Comment on taille les blocs de pierre

— par Viollet-le-Duc

Toutefois les ouvriers habitués à mettre en œuvre la brique crue, le pisé et les roseaux dans leurs bâtisses, n’étaient point très habiles à tailler la pierre ; ils n’avaient encore que des outils de cuivre qui s’émoussaient promptement, bien qu’on les trempât. Pour fendre les pierres dans la carrière, ayant observé que les calcaires se présentent naturellement par lits, ils dégageaient la surface horizontale extérieure ; puis, au moyen de poinçons de cuivre, ils creusaient de distance en distance, sur une même ligne, suivant la dimension qu’ils voulaient donner au bloc à extraire, des trous oblongs étroits et de la profondeur de quatre à cinq doigts. Cela fait, ils enfonçaient dans ces trous des coins de bois bien séchés ; ils mouillaient régulièrement ces coins qui, en gonflant, faisaient fendre la pierre suivant la ligne tracée par les entailles.

À l’aide de leviers de bois durcis au feu, ils faisaient alors sortir le bloc de sa place. Ces blocs, en raison de la nature litée de la pierre, présentaient ainsi des parallélépipèdes dont ils régularisaient les faces et qu’ils assemblaient.

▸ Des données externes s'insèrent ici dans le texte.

(** A map is what comes out when its entries are set one by one. *)
Lemma set_last k v m : map_sorted m → Forall (λ x, str_lt x.1 k) m → map_set k v m = m ++ [(k, v)].
Proof.
  intros _. induction 1 as [|[k1 v1] m Hk _ IH]; [done|]. cbn in *. rewrite IH. case_decide.
  { subst. by apply str_lt_irrefl in Hk. }
  destruct (str_ltb k k1) eqn:E; [|done]. exfalso. apply (str_lt_irrefl k). by eapply str_lt_trans.
Qed.
Lemma rebuild_app m0 m : map_sorted (m0 ++ m) → foldl (λ a x, map_set x.1 x.2 a) m0 m = m0 ++ m.
Proof.
  revert m0. induction m as [|[k v] m IH]; intros m0 H; [by rewrite app_nil_r|]. cbn.
  assert (H0 := H). unfold map_sorted in H0. apply StronglySorted_app in H0 as (Hx & H0 & _).
  rewrite set_last; [|done|].
  - rewrite IH; [by rewrite <-app_assoc|]. by rewrite <-app_assoc.
  - apply Forall_forall. intros x Hin. apply (Hx x (k, v) Hin). by left.
Qed.
Lemma rebuild m : map_sorted m → foldl (λ a x, map_set x.1 x.2 a) [] m = m.
Proof. by apply (rebuild_app []). Qed.
End map_lemmas.

(** ** Lemmas on streams *)
Lemma break_spec p s a b : break p s = (a, b) → s = a ++ b ∧ Forall (λ c, p c = false) a ∧ (∀ c b', b = c :: b' → p c = true).
Proof.
  revert a b. induction s as [|c s IH]; cbn; intros a b; [intros [= <- <-]; by repeat split|].
  destruct (p c) eqn:E; [intros [= <- <-]; split; [done|]; split; [done|]; by intros c' b' [= <- <-]|].
  destruct (break p s) as [a' b'] eqn:Eb. intros [= <- <-]. destruct (IH _ _ eq_refl) as (-> & ? & ?).
  split; [done|]. split; [by constructor|done].
Qed.
Lemma break_app p a b : Forall (λ c, p c = false) a → (∀ c b', b = c :: b' → p c = true) → break p (a ++ b) = (a, b).
Proof.
  intros Ha Hb. induction Ha as [|c a Hc _ IH]; cbn; [|by rewrite Hc, IH].
  destruct b as [|c b]; [done|]. cbn. by rewrite (Hb c b eq_refl).
Qed.

Lemma getline_delim d a b : d ∉ a → getline d (a ++ d :: b) = (a, b).
Proof.
  intros Hd. unfold getline. rewrite break_app; [done| |].
  - apply Forall_forall. intros c Hc. apply bool_decide_eq_false. intros ->. done.
  - intros c b' [= <- <-]. by apply bool_decide_eq_true.
Qed.
Lemma getline_all d a : d ∉ a → getline d a = (a, []).
Proof.
  intros Hd. unfold getline. rewrite <-(app_nil_r a) at 1. rewrite break_app; [done| |done].
  apply Forall_forall. intros c Hc. apply bool_decide_eq_false. intros ->. done.
Qed.
Lemma getline_no_delim d s : d ∉ (getline d s).1.
Proof.
  unfold getline. destruct (break _ s) as [a b] eqn:E. apply break_spec in E as (_ & Ha & _). cbn. intros Hin.
  rewrite Forall_forall in Ha. specialize (Ha d Hin). by apply bool_decide_eq_false in Ha.
Qed.
Lemma getline_incl d s : (getline d s).1 ⊆ s ∧ (getline d s).2 ⊆ s.
Proof.
  unfold getline. destruct (break _ s) as [a b] eqn:E. apply break_spec in E as (-> & _). cbn.
  split; [set_solver|]. intros c Hc. apply elem_of_app. right. rewrite <-(take_drop 1 b). apply elem_of_app. by right.
Qed.

Lemma skip_spaces_suffix s : ∃ p, s = p ++ skip_spaces s.
Proof.
  induction s as [|c s [p IH]]; [by exists []|]. cbn. destruct (is_space c); [|by exists []].
  exists (c :: p). cbn. by rewrite <-IH.
Qed.
Lemma skip_spaces_incl s : skip_spaces s ⊆ s.
Proof. destruct (skip_spaces_suffix s) as [p Hp]. rewrite Hp at 2. set_solver. Qed.
Lemma get_word_incl s : (get_word s).1 ⊆ s ∧ (get_word s).2 ⊆ s.
Proof.
  unfold get_word. destruct (break is_space (skip_spaces s)) as [a b] eqn:E. apply break_spec in E as (E & _). cbn.
  assert (H := skip_spaces_incl s). rewrite E in H. set_solver.
Qed.
Lemma get_word_word s : Forall (λ c, is_space c = false) (get_word s).1.
Proof. unfold get_word. destruct (break _ _) as [a b] eqn:E. by apply break_spec in E as (_ & ? & _). Qed.
(** What is left after a word begins with white space. *)
Lemma get_word_rest s c r : (get_word s).2 = c :: r → is_space c = true.
Proof. unfold get_word. destruct (break _ _) as [a b] eqn:E. apply break_spec in E as (_ & _ & Hb). by apply Hb. Qed.

Lemma get_word_app w r : w ≠ [] → Forall (λ c, is_space c = false) w → (∀ c r', r = c :: r' → is_space c = true) → get_word (w ++ r) = (w, r).
Proof.
  intros Hw Hf Hr. unfold get_word. destruct w as [|c w]; [done|]. cbn [app skip_spaces].
  inversion Hf; subst. rewrite H1. apply (break_app is_space (c :: w) r); done.
Qed.
Lemma get_word_blank r : get_word (BLANK :: r) = get_word r.
Proof. done. Qed.

Lemma split_not_nil d s : split d s ≠ [].
Proof. destruct s as [|c s]; cbn; [done|]. case_decide; [done|]. by destruct (split d s). Qed.
Lemma split_no_delim d s : d ∉ s → split d s = [s].
Proof.
  induction s as [|c s IH]; cbn; [done|]. intros H. rewrite decide_False by set_solver. by rewrite IH by set_solver.
Qed.

Lemma file_lines_line l t : NL ∉ l → file_lines (l ++ NL :: t) = l :: file_lines t.
Proof.
  induction l as [|c l IH]; cbn; intros H; [done|]. destruct (decide (c = NL)) as [->|]; [set_solver|]. by rewrite IH by set_solver.
Qed.
Lemma fields_delim d l t : d ∉ l → fields d (l ++ d :: t) = l :: fields d t.
Proof.
  induction l as [|a l IH]; intros H; cbn [app fields]; [by rewrite decide_True|].
  apply not_elem_of_cons in H as [H1 H2]. rewrite decide_False by done. by rewrite IH.
Qed.
Lemma fields_all d l : d ∉ l → l ≠ [] → fields d l = [l].
Proof.
  induction l as [|a l IH]; intros H Hn; [done|]. apply not_elem_of_cons in H as [H1 H2]. cbn [fields].
  rewrite decide_False by done. destruct l as [|b l]; [done|]. by rewrite IH.
Qed.
Lemma file_lines_app ls t : Forall (λ l, NL ∉ l) ls → file_lines (concat (map (λ l, l ++ [NL]) ls) ++ t) = ls ++ file_lines t.
Proof.
  induction 1 as [|l ls Hl _ IH]; [done|]. cbn [map concat]. rewrite <-!app_assoc.
  etransitivity; [by apply (file_lines_line l)|]. cbn [app]. f_equal. exact IH.
Qed.
Lemma file_lines_no_nl s : Forall (λ l, NL ∉ l) (file_lines s).
Proof.
  induction s as [|c s IH]; cbn; [done|]. case_decide; [by constructor; [set_solver|]|].
  destruct (file_lines s) as [|l ls]; [constructor; [set_solver|done]|]. inversion IH; subst. constructor; [set_solver|done].
Qed.

(** ** Lemmas on numbers *)
Lemma digit_in_dec d : 0 ≤ d < 10 → digit_in 10 (char (48 + d)) = Some d.
Proof. intros. assert (d = 0 ∨ d = 1 ∨ d = 2 ∨ d = 3 ∨ d = 4 ∨ d = 5 ∨ d = 6 ∨ d = 7 ∨ d = 8 ∨ d = 9) as Hd by lia. naive_solver. Qed.
Lemma digits_dec fuel n acc a : 0 ≤ n < 10 ^ Z.of_nat fuel →
  ∃ k, 0 ≤ k ∧ digits 10 a (dec_digits fuel n acc) = digits 10 (a * 10 ^ k + n) acc.
Proof.
  revert n acc a. induction fuel as [|fuel IH]; intros n acc a Hn; [cbn in Hn; exists 0; cbn; split; [done|f_equal; lia]|].
  cbn [dec_digits]. destruct (Z.ltb_spec n 10).
  - exists 1. split; [done|]. cbn [digits]. rewrite digit_in_dec by lia. f_equal; lia.
  - replace (10 ^ Z.of_nat (S fuel)) with (10 * 10 ^ Z.of_nat fuel) in Hn by (rewrite Nat2Z.inj_succ, Z.pow_succ_r by lia; lia).
    destruct (IH (n / 10) (char (48 + n mod 10) :: acc) a) as (k & Hk & ->).
    { split; [apply Z.div_pos; lia|]. apply Z.div_lt_upper_bound; lia. }
    exists (k + 1). split; [lia|]. cbn [digits]. rewrite digit_in_dec by (apply Z.mod_pos_bound; lia). f_equal.
    rewrite Z.pow_add_r by lia. assert (H' := Z.div_mod n 10). lia.
Qed.
Lemma dec_digits_head fuel n acc : 0 ≤ n < 10 ^ Z.of_nat (S fuel) → ∃ d s, 0 ≤ d < 10 ∧ dec_digits (S fuel) n acc = char (48 + d) :: s.
Proof.
  revert n acc. induction fuel as [|fuel IH]; intros n acc Hn.
  - cbn in Hn. exists n, acc. split; [lia|]. cbn [dec_digits]. by rewrite (proj2 (Z.ltb_lt n 10)) by lia.
  - cbn [dec_digits]. destruct (Z.ltb_spec n 10); [exists n, acc; split; [lia|done]|]. apply IH.
    replace (10 ^ Z.of_nat (S (S fuel))) with (10 * 10 ^ Z.of_nat (S fuel)) in Hn by (rewrite (Nat2Z.inj_succ (S fuel)), Z.pow_succ_r by lia; lia).
    split; [apply Z.div_pos; lia|]. apply Z.div_lt_upper_bound; lia.
Qed.
Lemma dec_digits_not_space fuel n acc : 0 ≤ n → Forall (λ c, is_space c = false) acc → Forall (λ c, is_space c = false) (dec_digits fuel n acc).
Proof.
  revert n acc. induction fuel as [|fuel IH]; intros n acc Hn Ha; [done|]. cbn [dec_digits].
  assert (Hd : ∀ d, 0 ≤ d < 10 → is_space (char (48 + d)) = false).
  { intros d Hd. assert (d = 0 ∨ d = 1 ∨ d = 2 ∨ d = 3 ∨ d = 4 ∨ d = 5 ∨ d = 6 ∨ d = 7 ∨ d = 8 ∨ d = 9) as Hd' by lia. naive_solver. }
  destruct (Z.ltb_spec n 10); [constructor; [apply Hd; lia|done]|].
  apply IH; [apply Z.div_pos; lia|]. constructor; [apply Hd, Z.mod_pos_bound; lia|done].
Qed.
Lemma dec_not_space n : Forall (λ c, is_space c = false) (dec n).
Proof. unfold dec. destruct (Z.ltb_spec n 0); [constructor; [done|]|]; apply dec_digits_not_space; (lia || done). Qed.
Lemma dec_not_nil n : -2147483648 ≤ n ≤ INT_MAX → dec n ≠ [].
Proof.
  unfold INT_MAX. intros. unfold dec. destruct (Z.ltb_spec n 0); [done|].
  destruct (dec_digits_head 19 n []) as (d & s & _ & E); [|by rewrite E].
  change (10 ^ Z.of_nat 20) with 100000000000000000000. lia.
Qed.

Comme ce peuple est patient et laborieux, il parvint cependant à tailler régulièrement tous ces blocs, à les polir même à l’aide de pierres dures, à y creuser des traits, des figures ; car, de même que toute chose est réglée dans la manière de vivre sur les bords du Nil, toute construction, tout objet doit mentionner les motifs en vue desquels ces constructions ou objets ont été établis et le nom de ceux pour qui on les établit.